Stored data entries
++++

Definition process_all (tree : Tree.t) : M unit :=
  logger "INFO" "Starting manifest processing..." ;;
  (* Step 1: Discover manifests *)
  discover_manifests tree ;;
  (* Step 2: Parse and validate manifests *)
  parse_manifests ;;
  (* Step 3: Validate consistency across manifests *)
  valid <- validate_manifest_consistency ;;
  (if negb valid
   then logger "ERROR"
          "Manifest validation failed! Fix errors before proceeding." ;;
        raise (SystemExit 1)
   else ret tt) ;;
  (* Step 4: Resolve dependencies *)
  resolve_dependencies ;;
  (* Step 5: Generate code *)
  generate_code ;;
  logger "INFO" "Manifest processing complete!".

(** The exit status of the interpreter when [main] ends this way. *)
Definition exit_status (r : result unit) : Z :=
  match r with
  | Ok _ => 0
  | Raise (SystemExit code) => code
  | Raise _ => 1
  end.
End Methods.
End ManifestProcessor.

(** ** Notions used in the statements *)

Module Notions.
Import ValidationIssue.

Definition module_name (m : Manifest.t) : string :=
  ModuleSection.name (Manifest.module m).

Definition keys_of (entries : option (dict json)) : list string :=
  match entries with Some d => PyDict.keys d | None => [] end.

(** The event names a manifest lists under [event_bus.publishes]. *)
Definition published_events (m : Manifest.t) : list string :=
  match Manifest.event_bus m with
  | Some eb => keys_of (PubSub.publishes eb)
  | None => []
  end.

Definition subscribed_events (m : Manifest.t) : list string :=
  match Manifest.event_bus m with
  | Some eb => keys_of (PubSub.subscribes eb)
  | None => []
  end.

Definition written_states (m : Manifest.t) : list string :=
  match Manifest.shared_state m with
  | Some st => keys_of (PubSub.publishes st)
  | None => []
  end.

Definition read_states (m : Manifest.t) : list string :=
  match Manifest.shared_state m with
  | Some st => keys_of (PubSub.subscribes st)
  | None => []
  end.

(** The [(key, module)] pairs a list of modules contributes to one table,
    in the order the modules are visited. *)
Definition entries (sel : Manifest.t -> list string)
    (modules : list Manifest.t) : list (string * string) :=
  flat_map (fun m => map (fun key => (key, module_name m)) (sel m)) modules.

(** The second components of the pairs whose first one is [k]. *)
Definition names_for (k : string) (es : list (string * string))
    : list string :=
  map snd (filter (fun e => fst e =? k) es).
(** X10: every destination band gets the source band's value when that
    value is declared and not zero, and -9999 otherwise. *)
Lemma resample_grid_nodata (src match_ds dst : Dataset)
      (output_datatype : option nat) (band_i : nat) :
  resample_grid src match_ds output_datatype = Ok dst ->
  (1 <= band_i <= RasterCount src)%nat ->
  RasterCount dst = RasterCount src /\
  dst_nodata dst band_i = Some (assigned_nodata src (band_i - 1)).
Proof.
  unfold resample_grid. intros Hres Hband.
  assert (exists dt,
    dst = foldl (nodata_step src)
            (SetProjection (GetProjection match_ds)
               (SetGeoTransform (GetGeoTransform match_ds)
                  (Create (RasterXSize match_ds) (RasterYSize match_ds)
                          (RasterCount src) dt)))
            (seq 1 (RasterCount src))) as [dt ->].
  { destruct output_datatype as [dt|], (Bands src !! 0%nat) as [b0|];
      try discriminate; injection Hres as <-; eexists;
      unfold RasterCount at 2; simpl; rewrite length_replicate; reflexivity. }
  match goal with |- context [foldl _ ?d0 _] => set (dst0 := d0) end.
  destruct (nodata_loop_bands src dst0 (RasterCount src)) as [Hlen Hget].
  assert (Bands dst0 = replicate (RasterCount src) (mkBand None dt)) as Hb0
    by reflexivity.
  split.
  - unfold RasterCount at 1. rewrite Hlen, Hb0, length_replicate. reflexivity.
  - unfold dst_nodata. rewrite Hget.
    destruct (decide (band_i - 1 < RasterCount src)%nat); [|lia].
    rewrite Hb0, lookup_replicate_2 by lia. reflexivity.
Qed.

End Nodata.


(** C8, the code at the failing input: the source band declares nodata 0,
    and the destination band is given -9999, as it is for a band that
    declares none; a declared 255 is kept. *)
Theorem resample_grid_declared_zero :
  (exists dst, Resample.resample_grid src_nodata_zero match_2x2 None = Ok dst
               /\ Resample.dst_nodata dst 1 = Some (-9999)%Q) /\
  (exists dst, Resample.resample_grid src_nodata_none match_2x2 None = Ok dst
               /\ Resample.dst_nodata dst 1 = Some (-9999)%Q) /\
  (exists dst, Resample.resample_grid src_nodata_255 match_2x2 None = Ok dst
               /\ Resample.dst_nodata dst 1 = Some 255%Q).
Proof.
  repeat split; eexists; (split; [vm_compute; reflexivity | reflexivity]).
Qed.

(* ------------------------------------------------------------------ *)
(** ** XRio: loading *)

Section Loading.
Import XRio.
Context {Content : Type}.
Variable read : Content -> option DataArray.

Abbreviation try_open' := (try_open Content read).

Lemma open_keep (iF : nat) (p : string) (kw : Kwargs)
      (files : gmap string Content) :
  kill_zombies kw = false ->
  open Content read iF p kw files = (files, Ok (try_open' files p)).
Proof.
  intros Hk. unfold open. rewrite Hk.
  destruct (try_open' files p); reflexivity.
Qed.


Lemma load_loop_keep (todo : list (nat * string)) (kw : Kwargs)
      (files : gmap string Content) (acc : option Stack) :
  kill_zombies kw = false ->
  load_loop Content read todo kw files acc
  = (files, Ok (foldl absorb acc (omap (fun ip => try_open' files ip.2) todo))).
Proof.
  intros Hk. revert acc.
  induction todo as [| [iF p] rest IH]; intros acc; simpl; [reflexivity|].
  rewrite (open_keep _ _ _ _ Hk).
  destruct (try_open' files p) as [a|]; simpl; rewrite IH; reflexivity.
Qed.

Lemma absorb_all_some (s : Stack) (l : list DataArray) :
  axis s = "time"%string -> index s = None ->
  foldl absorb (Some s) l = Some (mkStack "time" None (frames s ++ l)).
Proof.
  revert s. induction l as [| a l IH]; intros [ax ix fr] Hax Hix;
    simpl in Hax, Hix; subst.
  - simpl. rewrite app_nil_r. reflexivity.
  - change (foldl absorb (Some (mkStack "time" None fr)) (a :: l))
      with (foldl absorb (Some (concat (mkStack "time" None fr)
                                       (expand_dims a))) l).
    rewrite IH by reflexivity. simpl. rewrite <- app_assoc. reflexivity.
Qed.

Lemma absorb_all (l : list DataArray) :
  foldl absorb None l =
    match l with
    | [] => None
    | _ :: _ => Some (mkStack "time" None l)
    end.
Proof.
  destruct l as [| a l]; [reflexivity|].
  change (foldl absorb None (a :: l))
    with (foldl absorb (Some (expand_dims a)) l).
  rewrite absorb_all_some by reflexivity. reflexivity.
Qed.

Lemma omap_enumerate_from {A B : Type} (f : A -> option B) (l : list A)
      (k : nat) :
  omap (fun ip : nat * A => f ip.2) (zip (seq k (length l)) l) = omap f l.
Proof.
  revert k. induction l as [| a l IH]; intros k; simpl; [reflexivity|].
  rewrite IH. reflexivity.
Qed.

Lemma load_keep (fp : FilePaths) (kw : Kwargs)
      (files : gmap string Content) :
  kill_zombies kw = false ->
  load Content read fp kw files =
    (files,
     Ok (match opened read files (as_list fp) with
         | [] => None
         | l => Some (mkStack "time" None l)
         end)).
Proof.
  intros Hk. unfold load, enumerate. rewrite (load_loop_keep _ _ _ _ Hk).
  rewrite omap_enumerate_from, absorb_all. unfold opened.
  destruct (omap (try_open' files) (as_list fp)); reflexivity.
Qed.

++++

Task directions: Set all the entries above down again exactly.

Response box:
Definition process_all (tree : Tree.t) : M unit :=
  logger "INFO" "Starting manifest processing..." ;;
  (* Step 1: Discover manifests *)
  discover_manifests tree ;;
  (* Step 2: Parse and validate manifests *)
  parse_manifests ;;
  (* Step 3: Validate consistency across manifests *)
  valid <- validate_manifest_consistency ;;
  (if negb valid
   then logger "ERROR"
          "Manifest validation failed! Fix errors before proceeding." ;;
        raise (SystemExit 1)
   else ret tt) ;;
  (* Step 4: Resolve dependencies *)
  resolve_dependencies ;;
  (* Step 5: Generate code *)
  generate_code ;;
  logger "INFO" "Manifest processing complete!".

(** The exit status of the interpreter when [main] ends this way. *)
Definition exit_status (r : result unit) : Z :=
  match r with
  | Ok _ => 0
  | Raise (SystemExit code) => code
  | Raise _ => 1
  end.
End Methods.
End ManifestProcessor.

(** ** Notions used in the statements *)

Module Notions.
Import ValidationIssue.

Definition module_name (m : Manifest.t) : string :=
  ModuleSection.name (Manifest.module m).

Definition keys_of (entries : option (dict json)) : list string :=
  match entries with Some d => PyDict.keys d | None => [] end.

(** The event names a manifest lists under [event_bus.publishes]. *)
Definition published_events (m : Manifest.t) : list string :=
  match Manifest.event_bus m with
  | Some eb => keys_of (PubSub.publishes eb)
  | None => []
  end.

Definition subscribed_events (m : Manifest.t) : list string :=
  match Manifest.event_bus m with
  | Some eb => keys_of (PubSub.subscribes eb)
  | None => []
  end.

Definition written_states (m : Manifest.t) : list string :=
  match Manifest.shared_state m with
  | Some st => keys_of (PubSub.publishes st)
  | None => []
  end.

Definition read_states (m : Manifest.t) : list string :=
  match Manifest.shared_state m with
  | Some st => keys_of (PubSub.subscribes st)
  | None => []
  end.

(** The [(key, module)] pairs a list of modules contributes to one table,
    in the order the modules are visited. *)
Definition entries (sel : Manifest.t -> list string)
    (modules : list Manifest.t) : list (string * string) :=
  flat_map (fun m => map (fun key => (key, module_name m)) (sel m)) modules.

(** The second components of the pairs whose first one is [k]. *)
Definition names_for (k : string) (es : list (string * string))
    : list string :=
  map snd (filter (fun e => fst e =? k) es).
(** X10: every destination band gets the source band's value when that
    value is declared and not zero, and -9999 otherwise. *)
Lemma resample_grid_nodata (src match_ds dst : Dataset)
      (output_datatype : option nat) (band_i : nat) :
  resample_grid src match_ds output_datatype = Ok dst ->
  (1 <= band_i <= RasterCount src)%nat ->
  RasterCount dst = RasterCount src /\
  dst_nodata dst band_i = Some (assigned_nodata src (band_i - 1)).
Proof.
  unfold resample_grid. intros Hres Hband.
  assert (exists dt,
    dst = foldl (nodata_step src)
            (SetProjection (GetProjection match_ds)
               (SetGeoTransform (GetGeoTransform match_ds)
                  (Create (RasterXSize match_ds) (RasterYSize match_ds)
                          (RasterCount src) dt)))
            (seq 1 (RasterCount src))) as [dt ->].
  { destruct output_datatype as [dt|], (Bands src !! 0%nat) as [b0|];
      try discriminate; injection Hres as <-; eexists;
      unfold RasterCount at 2; simpl; rewrite length_replicate; reflexivity. }
  match goal with |- context [foldl _ ?d0 _] => set (dst0 := d0) end.
  destruct (nodata_loop_bands src dst0 (RasterCount src)) as [Hlen Hget].
  assert (Bands dst0 = replicate (RasterCount src) (mkBand None dt)) as Hb0
    by reflexivity.
  split.
  - unfold RasterCount at 1. rewrite Hlen, Hb0, length_replicate. reflexivity.
  - unfold dst_nodata. rewrite Hget.
    destruct (decide (band_i - 1 < RasterCount src)%nat); [|lia].
    rewrite Hb0, lookup_replicate_2 by lia. reflexivity.
Qed.

End Nodata.


(** C8, the code at the failing input: the source band declares nodata 0,
    and the destination band is given -9999, as it is for a band that
    declares none; a declared 255 is kept. *)
Theorem resample_grid_declared_zero :
  (exists dst, Resample.resample_grid src_nodata_zero match_2x2 None = Ok dst
               /\ Resample.dst_nodata dst 1 = Some (-9999)%Q) /\
  (exists dst, Resample.resample_grid src_nodata_none match_2x2 None = Ok dst
               /\ Resample.dst_nodata dst 1 = Some (-9999)%Q) /\
  (exists dst, Resample.resample_grid src_nodata_255 match_2x2 None = Ok dst
               /\ Resample.dst_nodata dst 1 = Some 255%Q).
Proof.
  repeat split; eexists; (split; [vm_compute; reflexivity | reflexivity]).
Qed.

(* ------------------------------------------------------------------ *)
(** ** XRio: loading *)

Section Loading.
Import XRio.
Context {Content : Type}.
Variable read : Content -> option DataArray.

Abbreviation try_open' := (try_open Content read).

Lemma open_keep (iF : nat) (p : string) (kw : Kwargs)
      (files : gmap string Content) :
  kill_zombies kw = false ->
  open Content read iF p kw files = (files, Ok (try_open' files p)).
Proof.
  intros Hk. unfold open. rewrite Hk.
  destruct (try_open' files p); reflexivity.
Qed.


Lemma load_loop_keep (todo : list (nat * string)) (kw : Kwargs)
      (files : gmap string Content) (acc : option Stack) :
  kill_zombies kw = false ->
  load_loop Content read todo kw files acc
  = (files, Ok (foldl absorb acc (omap (fun ip => try_open' files ip.2) todo))).
Proof.
  intros Hk. revert acc.
  induction todo as [| [iF p] rest IH]; intros acc; simpl; [reflexivity|].
  rewrite (open_keep _ _ _ _ Hk).
  destruct (try_open' files p) as [a|]; simpl; rewrite IH; reflexivity.
Qed.

Lemma absorb_all_some (s : Stack) (l : list DataArray) :
  axis s = "time"%string -> index s = None ->
  foldl absorb (Some s) l = Some (mkStack "time" None (frames s ++ l)).
Proof.
  revert s. induction l as [| a l IH]; intros [ax ix fr] Hax Hix;
    simpl in Hax, Hix; subst.
  - simpl. rewrite app_nil_r. reflexivity.
  - change (foldl absorb (Some (mkStack "time" None fr)) (a :: l))
      with (foldl absorb (Some (concat (mkStack "time" None fr)
                                       (expand_dims a))) l).
    rewrite IH by reflexivity. simpl. rewrite <- app_assoc. reflexivity.
Qed.

Lemma absorb_all (l : list DataArray) :
  foldl absorb None l =
    match l with
    | [] => None
    | _ :: _ => Some (mkStack "time" None l)
    end.
Proof.
  destruct l as [| a l]; [reflexivity|].
  change (foldl absorb None (a :: l))
    with (foldl absorb (Some (expand_dims a)) l).
  rewrite absorb_all_some by reflexivity. reflexivity.
Qed.

Lemma omap_enumerate_from {A B : Type} (f : A -> option B) (l : list A)
      (k : nat) :
  omap (fun ip : nat * A => f ip.2) (zip (seq k (length l)) l) = omap f l.
Proof.
  revert k. induction l as [| a l IH]; intros k; simpl; [reflexivity|].
  rewrite IH. reflexivity.
Qed.

Lemma load_keep (fp : FilePaths) (kw : Kwargs)
      (files : gmap string Content) :
  kill_zombies kw = false ->
  load Content read fp kw files =
    (files,
     Ok (match opened read files (as_list fp) with
         | [] => None
         | l => Some (mkStack "time" None l)
         end)).
Proof.
  intros Hk. unfold load, enumerate. rewrite (load_loop_keep _ _ _ _ Hk).
  rewrite omap_enumerate_from, absorb_all. unfold opened.
  destruct (omap (try_open' files) (as_list fp)); reflexivity.
Qed.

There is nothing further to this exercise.